- Genre: Comedy; Improv;
- Created by: Dan Levy; James Kirkland; Stevie Ryan;
- Presented by: Stevie Ryan
- Country of origin: United States
- No. of seasons: 2
- No. of episodes: 14

Production
- Executive producers: Brian Volk-Weiss; Dan Levy; James Kirkland; Jeff Olde; Jill Holmes; Jim Biederman; Laurel Stier; Michael Pelmont; Paul Croce; Stevie Ryan;
- Running time: 22 minutes
- Production company: New Wave Entertainment

Original release
- Network: VH1
- Release: March 4, 2012 – July 12, 2013

= Stevie TV =

American comedy television series

Stevie TV is an American comedy television series that starred Stevie Ryan and aired on VH1. The series, which aired from March 4, 2012, through July 12, 2013, parodied films, television shows, and actors.

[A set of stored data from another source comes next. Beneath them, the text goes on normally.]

Lemma multi_exec_discard_witness :
  normal open_conn ∧ Forall queueable sample_queue ∧
  @processAll sample_ops open_cfg 0 (λ _, sample_env) 0 (cMULTI :: sample_queue ++ [cDISCARD]) open_conn sample_world =
    (MkConn (with_tx false [] (client open_conn)) true, sample_world,
     [OK] :: replicate (length sample_queue) [QUEUED] ++ [[OK]]).
Proof.
  assert (normal open_conn) as Hn by (split; reflexivity).
  assert (Forall queueable sample_queue) as Hq.
  { repeat constructor; (eexists _, _; split; [reflexivity|]);
      apply (bool_decide_unpack _); vm_compute; exact I. }
  split; [exact Hn|]. split; [exact Hq|].
  pose proof (@multi_exec_discard sample_ops open_cfg 0 (λ _, sample_env) sample_queue open_conn sample_world)
    as H.
  specialize (H Hn). specialize (H eq_refl). specialize (H Hq). destruct H as [_ H]. exact H.
Defined.

(** ** RESET *)

Lemma spec_remove_none id R : names_of id (spec_remove id R) = ∅.
Proof.
  apply set_eq. intros x. rewrite elem_of_names_of. unfold spec_remove. rewrite elem_of_filter. set_solver.
Qed.

(** RESET of a RESP3 connection that is subscribed leaves it stuck: all
    its subscriptions are gone and it speaks RESP2 again, but it is still in
    pub/sub mode, so every ordinary command is refused from then on and
    nothing is executed. *)
Theorem reset_leaves_pubsub_mode `{!Operations} cfg age e args c w Sb P :
  RequiresAuth (password cfg) = false → pubsub cfg = true →
  authenticated c = true → inPubSubMode (client c) = true → UseRESP3 (client c) = true →
  hub_rel (hub w) Sb P →
  ∃ c' w', processCommand cfg age e (Arr (Bulk "RESET" :: args)) c w = (c', w', [VStr SimpleString "RESET"]) ∧
    GetSubscriptionCount (ID (client c')) (hub w') = (0, 0) ∧ protocolVersion (client c') = 2%Z ∧
    ∀ e' cmd name args', parts cmd = Some (name, args') → (name ∉ special) → name ≠ "PING" → name ≠ "QUIT" →
      processCommand cfg age e' cmd c' w' = (c', w', [pubsubOnly]).
Proof.
  intros Hr Hp Ha Hm H3 HR.
  set (cl := if inTransaction (client c) then (DiscardTransaction (client c)).1 else client c).
  assert (inPubSubMode cl = true ∧ ID cl = ID (client c)) as [Hcl Hid].
  { unfold cl, DiscardTransaction. destruct (inTransaction (client c)); [|done]. by split. }
  set (c' := MkConn (SetName "" (SetProtocolVersion 2 cl)) true).
  set (w' := MkWorld (RemoveSubscriber (ID cl) (hub w)) (dbst w) (sent_notes w)).
  exists c', w'. split; [|split; [|split; [done|]]].
  - unfold processCommand. change (parts (Arr (Bulk "RESET" :: args))) with (Some ("RESET", args)).
    cbv iota beta zeta. rewrite Ha, H3, andb_false_r. names. unfold reset. rewrite Hr, Hp, Ha. done.
  - pose proof (hub_step (OpRemove (ID cl)) (hub w) Sb P HR) as [_ HR']. cbn [exec_hub spec_hub fst snd] in HR'.
    change (ID (client c')) with (ID cl). unfold w'. cbn [hub].
    by rewrite (hub_rel_counts _ _ _ (ID cl) HR'), !spec_remove_none.
  - intros e' cmd name args' Hn Hs Hping Hquit. unfold processCommand. rewrite Hn. cbv iota beta zeta.
    change (authenticated c') with true. change (inPubSubMode (client c')) with (inPubSubMode cl).
    change (UseRESP3 (client c')) with false. rewrite Hcl. cbn [negb andb].
    rewrite (bool_decide_false (name = "PING")), (bool_decide_false (name = "QUIT")) by done.
    rewrite !(bool_decide_false (name = _)) by (eapply not_special; [exact Hs|]; set_solver). done.
Qed.

(** A RESP3 connection that subscribed to one channel. *)
Definition subscribed_conn : conn :=
  MkConn (EnterPubSubMode (SetProtocolVersion 3 (NewClientState 1 "peer" 0))) true.
Definition subscribed_world : world := MkWorld (Subscribe 1 ["news"] NewHub).1 sample_st [].

Lemma reset_leaves_pubsub_mode_witness :
  ∃ c' w', @processCommand sample_ops open_cfg 0 sample_env (Arr [Bulk "RESET"]) subscribed_conn subscribed_world
           = (c', w', [VStr SimpleString "RESET"]) ∧
    GetSubscriptionCount (ID (client c')) (hub w') = (0, 0) ∧
    @processCommand sample_ops open_cfg 0 sample_env (Arr [Bulk "get"; Bulk "x"]) c' w' = (c', w', [pubsubOnly]).
Proof.
  assert (hub_rel NewHub ∅ ∅) as H0 by (split; split_and!; done).
  pose proof (hub_step (OpSubscribe 1 ["news"]) NewHub ∅ ∅ H0) as [_ HR].
  destruct (@reset_leaves_pubsub_mode sample_ops open_cfg 0 sample_env [] subscribed_conn subscribed_world _ _
              eq_refl eq_refl eq_refl eq_refl eq_refl HR) as (c' & w' & E & Hc & _ & Hcmd).
  exists c', w'. split; [exact E|]. split; [exact Hc|].
  refine (Hcmd sample_env (Arr [Bulk "get"; Bulk "x"]) "GET" [Bulk "x"] eq_refl _ _ _);
    [apply (bool_decide_unpack _); vm_compute; exact I|discriminate|discriminate].
Defined.

End Server.
(* ===== verification/Trace.v ===== *)
(** * Trace logs: internal/server/server.go and internal/storage/tracing.go

    With TRACE set the server logs commands and replies, with credentials
    replaced; with SQLTRACE set the store logs its SQL statements. The log
    lines are modelled to the byte, so that what they give away can be stated:
    on every session that authenticates in the documented forms the log is the
    same whatever the password is. *)
From stdpp Require Import gmap strings list sorting.
From Stdlib Require Import ZArith Lia Ascii.
From S2P Require Import Prelude GoStd Resp Db StoreMeta Client PubSub Handler Server.
Import Resp Db Meta Client PubSub Handler Server.

Module Trace.

(** ** Printing values *)

(** [unicode.IsControl] on the runes of a valid string, except newline,
    carriage return and tab, and [utf8.RuneError], the rune U+FFFD. The bytes
    C2 and EF only start a rune. *)
Fixpoint has_odd_rune (l : bytes) : bool :=
  match l with
  | [] => false
  | c :: rest =>
      let n := b2z c in
      (((n <? 32) || (n =? 127)) && negb ((n =? 10) || (n =? 13) || (n =? 9)))%Z
      || match rest with
         | c1 :: rest1 =>
             ((n =? 194) && (128 <=? b2z c1) && (b2z c1 <=? 159))%Z
             || match rest1 with
                | c2 :: _ => ((n =? 239) && (b2z c1 =? 191) && (b2z c2 =? 189))%Z
                | [] => false
                end
         | [] => false
         end
      || has_odd_rune rest
  end.
Definition isBinaryString (s : string) : bool :=
  negb (Utf8.ValidString s) || has_odd_rune (bytes_of s).

(** [fmt.Sprintf] with the verb [%.1f] of [n / d], [d] a power of two: the
    quotient is exact and rounded to the nearest tenth, ties to even. *)
Definition tenths (n d : Z) : Z :=
  let q := (10 * n / d)%Z in
  let r := ((10 * n) mod d)%Z in
  if ((d <? 2 * r) || ((2 * r =? d) && Z.odd q))%Z then (q + 1)%Z else q.
Definition fixed1 (n d : Z) : string :=
  let t := tenths n d in Strconv.Itoa (t / 10) +:+ "." +:+ Strconv.Itoa (t mod 10).
Definition formatTraceSize (size : Z) : string :=
  if (size <? 1024)%Z then Strconv.Itoa size +:+ "B"
  else if (size <? 1024 * 1024)%Z then fixed1 size 1024 +:+ "KB"
  else fixed1 size (1024 * 1024) +:+ "MB".

Definition quote : string := String "034" "".
Definition formatTraceString (s : string) : string :=
  if isBinaryString s then "<binary:" +:+ formatTraceSize (slen s) +:+ ">"
  else if (100 <? slen s)%Z
  then quote +:+ string_of (take 100 (bytes_of s)) +:+ "..." +:+ quote +:+ " (" +:+ formatTraceSize (slen s) +:+ ")"
  else quote +:+ s +:+ quote.

Fixpoint formatRESPValue (v : Value) : string :=
  let 'MkValue ty str num bulk arr _ _ := v in
  if bool_decide (ty = Array) then "[" +:+ Strings.Join (formatRESPValue <$> arr) ", " +:+ "]"
  else if bool_decide (ty = BulkString) then formatTraceString bulk
  else if bool_decide (ty = SimpleString) then "+" +:+ str
  else if bool_decide (ty = Error) then "-" +:+ str
  else if bool_decide (ty = Integer) then ":" +:+ Strconv.FormatInt num
  else if bool_decide (ty = Null) then "(nil)"
  else formatTraceString bulk.

Example format_sizes :
  formatTraceSize 1023 = "1023B" ∧ formatTraceSize 1536 = "1.5KB" ∧ formatTraceSize 1075 = "1.0KB" ∧
  formatTraceSize 1076 = "1.1KB" ∧ formatTraceSize (5 * 1024 * 1024) = "5.0MB".
Proof. vm_compute. done. Qed.
Example format_reply : formatRESPValue (Arr [OK; Int (-3); Bulk "a"; Bulk (string_of ["000"%char])]) =
  "[+OK, :-3, " +:+ quote +:+ "a" +:+ quote +:+ ", <binary:1B>]".
Proof. vm_compute. done. Qed.

(** ** The RESP trace *)

Definition redacted : Value := Bulk "<redacted>".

VH1 canceled Stevie TV in February 2014.

==History==
Stevie Ryan moved to L.A. at age 19 to pursue a career in acting and modeling, but she wanted to make people laugh. It was YouTube that inspired Ryan to be funny. She received a camcorder from her ex-boyfriend originally to shoot silent films. Instead, she focused on impersonating celebrities including Justin Bieber, Lady Gaga, Rachel Zoe, and Amy Winehouse. She also developed her own characters on YouTube, such as Mexican-American homegirl Little Loca, and Katrina, who was a parody of poorly behaved teenagers who appear on Maury.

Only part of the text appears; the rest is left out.